Corbett waved the issue aside. “All right. To continue, anyone who wants to learn will need instruction on how to handle and use firearms, as well as specific defensive tactics. It’s going to take a long time to get all the fortifications made, so folks will have to train up on what we have now, then be retrained with what we’ll have in the future.”

“About some of those plans,” Booker said, speaking for the first time since the session had begun, “are you set on partitioning the town?”

“I am. It’s the safest bet. If there’s a break-in, we’ll need to be able to shrink our perimeter and still keep everyone safe.”

Hector snorted. “So not only do you want to put up walls around the town, you want to put them up inside. That’s simply ridiculous.”

“I have to say, I’m not much of a fan of it either, Barry,” Booker added.

Corbett smiled thinly. “No? You’ll think differently when a bunch of slobbering, flesh-hungry ghouls are chasing your ass down Main Street, Max.”

That pissed Booker off. “Hey, I don’t deserve that attitude.”

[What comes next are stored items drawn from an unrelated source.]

(** A pending step whose dependencies are all decided does not stay pending. *)
Lemma schedule_decides l st s :
  s ∈ l → is_Some (st.1 !! ws_name s) →
  (∀ d, d ∈ ws_depends_on s → is_done (dep_status st.1 d) = true) →
  (foldl (schedule_step spec) st l).1 !! ws_name s ≠ Some Pending.
Proof.
  revert st. induction l as [|s' l IH]; intros [m disp] Hs Hsome Hdeps.
  { by apply elem_of_nil in Hs. }
  pose proof (schedule_step_le m disp s') as Hle.
  assert (is_Some ((schedule_step spec (m, disp) s').1 !! ws_name s)) as Hsome'.
  { destruct Hsome as [a Ha]. apply Hle in Ha as (b & Hb & _). eauto. }
  apply elem_of_cons in Hs as [->|Hs].
  - apply (progress_le_not_pending (schedule_step spec (m, disp) s').1);
      [apply (schedule_le (schedule_step spec (m, disp) s') l)|done|].
    unfold schedule_step. destruct (m !! ws_name s') as [[]|] eqn:E; simpl; try congruence.
    destruct (blocked_by_failure spec m s') eqn:Eb; [simpl; by rewrite lookup_insert_eq|].
    destruct (deps_ready spec m s') eqn:Er; [simpl; by rewrite lookup_insert_eq|].
    destruct (not_blocked_not_ready _ _ Eb Er) as (d & Hd & Hn).
    specialize (Hdeps d Hd). simpl in Hdeps. congruence.
  - apply IH; [done..|]. intros d Hd. specialize (Hdeps d Hd).
    by rewrite (dep_status_done m).
Qed.

End loops.

(** ** One tick *)

Section tick.
Context (spec : WorkflowSpec) (p : progress_map) (ts : task_map).
Notation steps := (wf_steps spec).
Notation adv := (advance_workflow {| wi_spec := spec; wi_progress := p; wi_task_states := ts |}).
Notation seeded := (foldl init_step p steps).
Notation promoted := (foldl (promote_step ts) seeded steps).
Notation planned := (foldl (schedule_step spec) (promoted, []) steps).

(** The status a step enters the tick with. *)
Definition entering (n : string) : option StepStatus :=
  match p !! n with
  | Some a => Some a
  | None => if bool_decide (n ∈ ws_name <$> steps) then Some Pending else None
  end.

(** Every dependency of a step succeeded, or failed where that does not matter. *)
Definition ready_in (next : progress_map) (s : WorkflowStep) : Prop :=
  ∀ d, d ∈ ws_depends_on s →
    next !! d = Some Succeeded ∨ (wf_continue_on_error spec = true ∧ next !! d = Some Failed).

(** A dependency of a step failed, and that matters. *)
Definition blocked_in (next : progress_map) (s : WorkflowStep) : Prop :=
  wf_continue_on_error spec = false ∧ ∃ d, d ∈ ws_depends_on s ∧ next !! d = Some Failed.

Lemma dep_status_is next d st : st ≠ Pending → dep_status next d = st ↔ next !! d = Some st.
Proof. intros Hp. unfold dep_status. destruct (next !! d); simpl; naive_solver. Qed.

Lemma deps_ready_in next s : deps_ready spec next s = true ↔ ready_in next s.
Proof.
  unfold deps_ready, ready_in. rewrite forallb_Forall, Forall_forall. apply forall_proper. intros d.
  rewrite orb_true_iff, andb_true_iff, !bool_decide_eq_true, !dep_status_is by done. done.
Qed.
(* ===== verification/Metrics.v ===== *)
(** * The Prometheus text renderer (crates/orion-controller/src/decisions.rs)

    [format_prometheus] renders a snapshot of the controller's counters.  A scraper
    that reads the exposition format gets every counter back. *)

From Stdlib Require Import ZArith Lia Bool Ascii.
From stdpp Require Import base list strings pretty.
From S2P Require Import Prelude Text Types Parse.

Record MetricsSnapshot : Type := {
  uptime_seconds : Z;
  agents_total : Z;
  agents_live : Z;
  instances_alive : Z;
  instances_exited : Z;
  instances_failed : Z;
  health_healthy : Z;
  health_unhealthy : Z;
  schedule_fires_total : Z
}.

(** The newline, the double quote and the space. *)
Definition nl : ascii := ascii_of_N 10.
Definition dquote : string := ascii_str 34.
Definition space : ascii := ascii_of_N 32.

(** [writeln!(out, ...)]. *)
Definition writeln (out line : string) : string := out +:+ line +:+ String nl EmptyString.

(** The lines written, in order. *)
Definition metric_lines (m : MetricsSnapshot) : list string :=
  [ "# HELP orion_controller_uptime_seconds Seconds since controller start";
    "# TYPE orion_controller_uptime_seconds gauge";
    "orion_controller_uptime_seconds " +:+ pretty (uptime_seconds m);
    "# HELP orion_agents_total Agents the controller has seen ever";
    "# TYPE orion_agents_total gauge";
    "orion_agents_total " +:+ pretty (agents_total m);
    "# HELP orion_agents_live Agents whose last heartbeat was within 30s";
    "# TYPE orion_agents_live gauge";
    "orion_agents_live " +:+ pretty (agents_live m);
    "# HELP orion_instances_alive Workload instances believed alive";
    "# TYPE orion_instances_alive gauge";
    "orion_instances_alive " +:+ pretty (instances_alive m);
    "# HELP orion_instances_exited Workload instances that have exited";
    "# TYPE orion_instances_exited counter";
    "orion_instances_exited " +:+ pretty (instances_exited m);
    "# HELP orion_instances_failed Workload instances that exited non-zero";
    "# TYPE orion_instances_failed counter";
    "orion_instances_failed " +:+ pretty (instances_failed m);
    "# HELP orion_health_status Instances reporting a health status";
    "# TYPE orion_health_status gauge";
    "orion_health_status{status=" +:+ dquote +:+ "healthy" +:+ dquote +:+ "} "
      +:+ pretty (health_healthy m);
    "orion_health_status{status=" +:+ dquote +:+ "unhealthy" +:+ dquote +:+ "} "
      +:+ pretty (health_unhealthy m);
    "# HELP orion_schedule_fires_total Total Schedule fires since controller start";
    "# TYPE orion_schedule_fires_total counter";
    "orion_schedule_fires_total " +:+ pretty (schedule_fires_total m) ].

Definition format_prometheus (m : MetricsSnapshot) : string :=
  foldl writeln EmptyString (metric_lines m).

(** ** The exposition format *)

(** A line that is neither empty nor a comment is a sample: its name, with labels,
    up to the first space, then its value. *)
Definition read_sample (line : string) : option (string * string) :=
  if bool_decide (line = EmptyString) then None
  else if starts_with "#" line then None
  else split_once (String space EmptyString) line.

Definition read_samples (text : string) : list (string * string) :=
  omap read_sample (split_on nl text).

(** ** Lemmas *)

Lemma writeln_lines ls out :
  Forall (λ l, has_char nl l = false) ls →
  foldl writeln out ls = out +:+ foldr (λ l r, l +:+ String nl r) EmptyString ls.
Proof.
  revert out. induction ls as [|l ls IH]; intros out Hl; simpl.
  { by rewrite string_app_nil_r. }
  apply Forall_cons in Hl as [Hl Hls]. rewrite IH by done. unfold writeln.
  rewrite !string_app_assoc, string_app_cons. done.
Qed.

Lemma split_lines ls :
  Forall (λ l, has_char nl l = false) ls →
  split_on nl (foldl writeln EmptyString ls) = ls ++ [EmptyString].
Proof.
  intros Hl. rewrite writeln_lines, string_app_empty by done.
  induction Hl as [|l ls Hn Hl IH]; simpl; [done|]. by rewrite split_on_app, IH.
Qed.

Lemma metric_lines_ok m : Forall (λ l, has_char nl l = false) (metric_lines m).
Proof.
  unfold metric_lines. repeat (constructor; [|]); [..|constructor].
  all: rewrite ?has_char_app; rewrite ?pretty_Z_chars by reflexivity; reflexivity.
Qed.

(** Comments are skipped, and a sample line reads as its name and value. *)
Lemma read_skip l ls :
  read_sample l = None → omap read_sample (l :: ls) = omap read_sample ls.
Proof. intros H. csimpl. by rewrite H. Qed.

Lemma read_take name pre v ls :
  pre = name +:+ String space EmptyString →
  has_char space name = false → name ≠ EmptyString → starts_with "#" name = false →
  omap read_sample ((pre +:+ v) :: ls) = (name, v) :: omap read_sample ls.
Proof.
  intros -> Hs Hne Hc. csimpl.
  rewrite string_app_assoc, string_app_cons, string_app_empty.
  assert (read_sample (name +:+ String space v) = Some (name, v)) as ->; [|done].
  unfold read_sample. rewrite split_once_char by done.
  destruct name as [|a name]; [done|]. rewrite string_app_cons.
  rewrite bool_decide_eq_false_2 by done.
  assert (starts_with "#" (String a (name +:+ String space v)) = starts_with "#" (String a name))
    as ->; [|by rewrite Hc].
  unfold starts_with, strip_prefix. by destruct (Ascii.eqb _ a).
Qed.

Lemma read_metric_lines m :
  omap read_sample (metric_lines m) =
  [ ("orion_controller_uptime_seconds", pretty (uptime_seconds m));
    ("orion_agents_total", pretty (agents_total m));
    ("orion_agents_live", pretty (agents_live m));
    ("orion_instances_alive", pretty (instances_alive m));
    ("orion_instances_exited", pretty (instances_exited m));
    ("orion_instances_failed", pretty (instances_failed m));
    ("orion_health_status{status=" +:+ dquote +:+ "healthy" +:+ dquote +:+ "}",
     pretty (health_healthy m));
    ("orion_health_status{status=" +:+ dquote +:+ "unhealthy" +:+ dquote +:+ "}",
     pretty (health_unhealthy m));
    ("orion_schedule_fires_total", pretty (schedule_fires_total m)) ].
Proof.
  unfold metric_lines. rewrite <- !string_app_assoc.
  repeat first
    [ rewrite read_skip by (vm_compute; reflexivity)
    | erewrite read_take; [f_equal|vm_compute; reflexivity|vm_compute; reflexivity
                          |vm_compute; discriminate|vm_compute; reflexivity] ].
Qed.

Lemma read_format m :
  read_samples (format_prometheus m) = omap read_sample (metric_lines m).
Proof.
  unfold read_samples, format_prometheus.
  rewrite split_lines by apply metric_lines_ok. by rewrite omap_app, app_nil_r.
Qed.

(** ** Claims *)

(** Rendering loses nothing.  Reading the exposition text back line by line gives
    the nine samples, in order, each with the decimal numeral of its counter, so two
    snapshots that render alike are equal. *)
Theorem format_prometheus_roundtrip (m : MetricsSnapshot) :
  read_samples (format_prometheus m) =
  [ ("orion_controller_uptime_seconds", pretty (uptime_seconds m));
    ("orion_agents_total", pretty (agents_total m));
    ("orion_agents_live", pretty (agents_live m));
    ("orion_instances_alive", pretty (instances_alive m));
    ("orion_instances_exited", pretty (instances_exited m));
    ("orion_instances_failed", pretty (instances_failed m));
    ("orion_health_status{status=" +:+ dquote +:+ "healthy" +:+ dquote +:+ "}",
     pretty (health_healthy m));
    ("orion_health_status{status=" +:+ dquote +:+ "unhealthy" +:+ dquote +:+ "}",
     pretty (health_unhealthy m));
    ("orion_schedule_fires_total", pretty (schedule_fires_total m)) ] ∧
  ∀ m', format_prometheus m = format_prometheus m' → m = m'.
Proof.
  split; [by rewrite read_format, read_metric_lines|].
  intros m' H%(f_equal read_samples). rewrite !read_format, !read_metric_lines in H.
  injection H as H1 H2 H3 H4 H5 H6 H7 H8 H9. apply (inj pretty) in H1, H2, H3, H4, H5, H6, H7, H8, H9.
  destruct m, m'. simpl in *. congruence.
Qed.
Fixpoint map_each {A B} (f : A → M Db B) (l : list A) : M Db (list B) :=
  match l with
  | [] => mret []
  | x :: l' => y ← f x; ys ← map_each f l'; mret (y :: ys)
  end.

Definition list_nodes : M Db (result (list ObservedNode) StoreError) :=
  let! rows := query (λ d, (sort_by (cmp_on fst String.compare)
                              (hash_iter (db_observed_node d)), d)) in
  nodes ← map_each observed_of_row rows;
  mret (Ok nodes).

End nodes.

(** ** The log archive (logs.rs) *)

Record LogArchiveEntry : Type := {
  la_at : Instant;
  la_kind : string;
  la_name : string;
  la_node_id : string;
  la_stream : string;
  la_line : string
}.

Section archive.
Context {T : Rfc3339}.

Definition append_log (kind name node_id stream line : string) : M Db (result unit StoreError) :=
  t ← now;
  query (λ d, (tt, set_log_archive
    (db_log_archive d ++ [{| lr_at := to_rfc3339 t; lr_kind := kind; lr_name := name;
                             lr_node_id := node_id; lr_stream := stream; lr_line := line |}]) d)).

(** [at > ?] on TEXT columns. *)
Definition text_gt (a b : string) : bool :=
  match String.compare a b with Gt => true | _ => false end.
Definition text_lt (a b : string) : bool :=
  match String.compare a b with Lt => true | _ => false end.

Definition clamp_limit (limit : Z) : nat := Z.to_nat (Z.max 1 (Z.min limit 100000)).

Definition archive_row (since : option Instant) (kind name : string) (r : LogRow) : bool :=
  String.eqb (lr_kind r) kind && String.eqb (lr_name r) name
  && match since with Some ts => text_gt (lr_at r) (to_rfc3339 ts) | None => true end.

Definition entry_of_row (r : LogRow) : M Db LogArchiveEntry :=
  t ← (match parse_from_rfc3339 (lr_at r) with Some t => mret t | None => now end);
  mret {| la_at := t; la_kind := lr_kind r; la_name := lr_name r;
          la_node_id := lr_node_id r; la_stream := lr_stream r; la_line := lr_line r |}.

Definition read_logs (kind name : string) (since : option Instant) (limit : Z)
    : M Db (result (list LogArchiveEntry) StoreError) :=
  let! rows := query (λ d, (take (clamp_limit limit)
      (reverse (List.filter (archive_row since kind name) (db_log_archive d))), d)) in
  es ← map_each entry_of_row rows;
  mret (Ok es).

Definition purge_old_logs (retention_days : Z) : M Db (result Z StoreError) :=
  t ← now;
  let cutoff := (t - retention_days * day_ns)%Z in
  query (λ d,
    (Z.of_nat (length (List.filter (λ r, text_lt (lr_at r) (to_rfc3339 cutoff))
                        (db_log_archive d))),
     set_log_archive (List.filter (λ r, negb (text_lt (lr_at r) (to_rfc3339 cutoff)))
                        (db_log_archive d)) d)).

End archive.

(** ** Specification of the resource table

    The contract of the resource operations, as a relation on an abstract table
    from (kind, namespace, name) to a resource and its generation. *)

Inductive StoreOp {J : SerdeJson} : Type :=
| OpUpsert (r : Resource)
| OpGet (kind namespace name : string)
| OpDelete (kind namespace name : string)
| OpList (kind : string).

Inductive StoreReply {J : SerdeJson} : Type :=
| RGeneration (g : Z)
| RResource (r : option Resource)
| RDeleted (b : bool)
| RList (l : list Resource)
| RError (e : StoreError).

Section refinement.
Context {J : SerdeJson} {RC : ResourceCodec} {T : Rfc3339} {H : HashOrder}.
Definition record_exit (g : InstanceRegistry) (now : Instant) (instance_id : Uuid)
    (exit_code : Z) (kind : string) : option InstanceRecord * InstanceRegistry :=
  match by_id g !! instance_id with
  | Some r =>
      let r' := {| ir_instance_id := ir_instance_id r; ir_kind := ir_kind r;
                   ir_name := ir_name r; ir_node := ir_node r;
                   ir_replica_index := ir_replica_index r;
                   ir_dispatched_at := ir_dispatched_at r;
                   ir_first_seen_at := ir_first_seen_at r;
                   ir_last_seen_at := ir_last_seen_at r; ir_line_count := ir_line_count r;
                   ir_exited_at := Some now; ir_exit_code := Some exit_code;
                   ir_exit_kind := Some kind |} in
      (Some r', {| by_id := <[instance_id := r']> (by_id g); by_workload := by_workload g |})
  | None => (None, g)
  end.

Definition alive (r : InstanceRecord) : bool := bool_decide (ir_exited_at r = None).

Definition count_alive (g : InstanceRegistry) (kind name : string) : Z :=
  let ids := default [] (by_workload g !! (kind, name)) in
  len_u32 (List.filter alive (omap (λ i, by_id g !! i) ids)).

(** [InstanceRegistry::purge]. *)
Definition purge (g : InstanceRegistry) (instance_id : Uuid) : InstanceRegistry :=
  {| by_id := delete instance_id (by_id g);
     by_workload := (λ ids, List.filter (λ i, negb (bool_decide (i = instance_id))) ids)
                      <$> by_workload g |}.

(** ** Schedules, nodes, workflows, health *)

Record ScheduleObservation : Type := {
  armed_at : Instant;
  last_fired_at : option Instant;
  last_instance_id : option Uuid;
  next_fire_at : option Instant;
  last_error : option string;
  fire_count : Z
}.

Corbett held his smile, then ran a hand through his salt and pepper hair as the two men in his security detail stirred, uneasy at the suddenly contentious tones. Corbett looked away from the table and took a few steps to his right, then turned back to the council. “Listen, by tomorrow all the trenching will be complete. We’ll reinforce the sewer and gas lines and the water mains, then we’ll begin erecting walls all around the town. It’ll take two or three weeks to complete. By then, we’ll probably start seeing the effects of what’s been happening in the larger cities. Everyone’s going to be fighting for resources. Things are going to get very, very hairy. Not just competitive, mind you—but outright dangerous. And that’s before the zombies get here. If you’ve been watching the news, New York is totally down for the count. The entire Tenth Mountain Division is trying to take northern Manhattan, and they’re getting shut down. Boston is starting to destabilize, and so is DC. Los Angeles is about to go the same way, and there’s activity in Vegas, and it’s not the usual high-stakes game. All this means there’s going to be a mass migration of frightened, panic-stricken people. They won’t have any way to take care of themselves, not over the long term. Too many people have gotten used to all the modern conveniences. Right now, supermarkets are running out of food. There are no more food or fuel or water deliveries, outside of what the utility companies can keep pumping out. When a man’s family is starving, cold, sick, he’ll do anything to take care of them. Anything.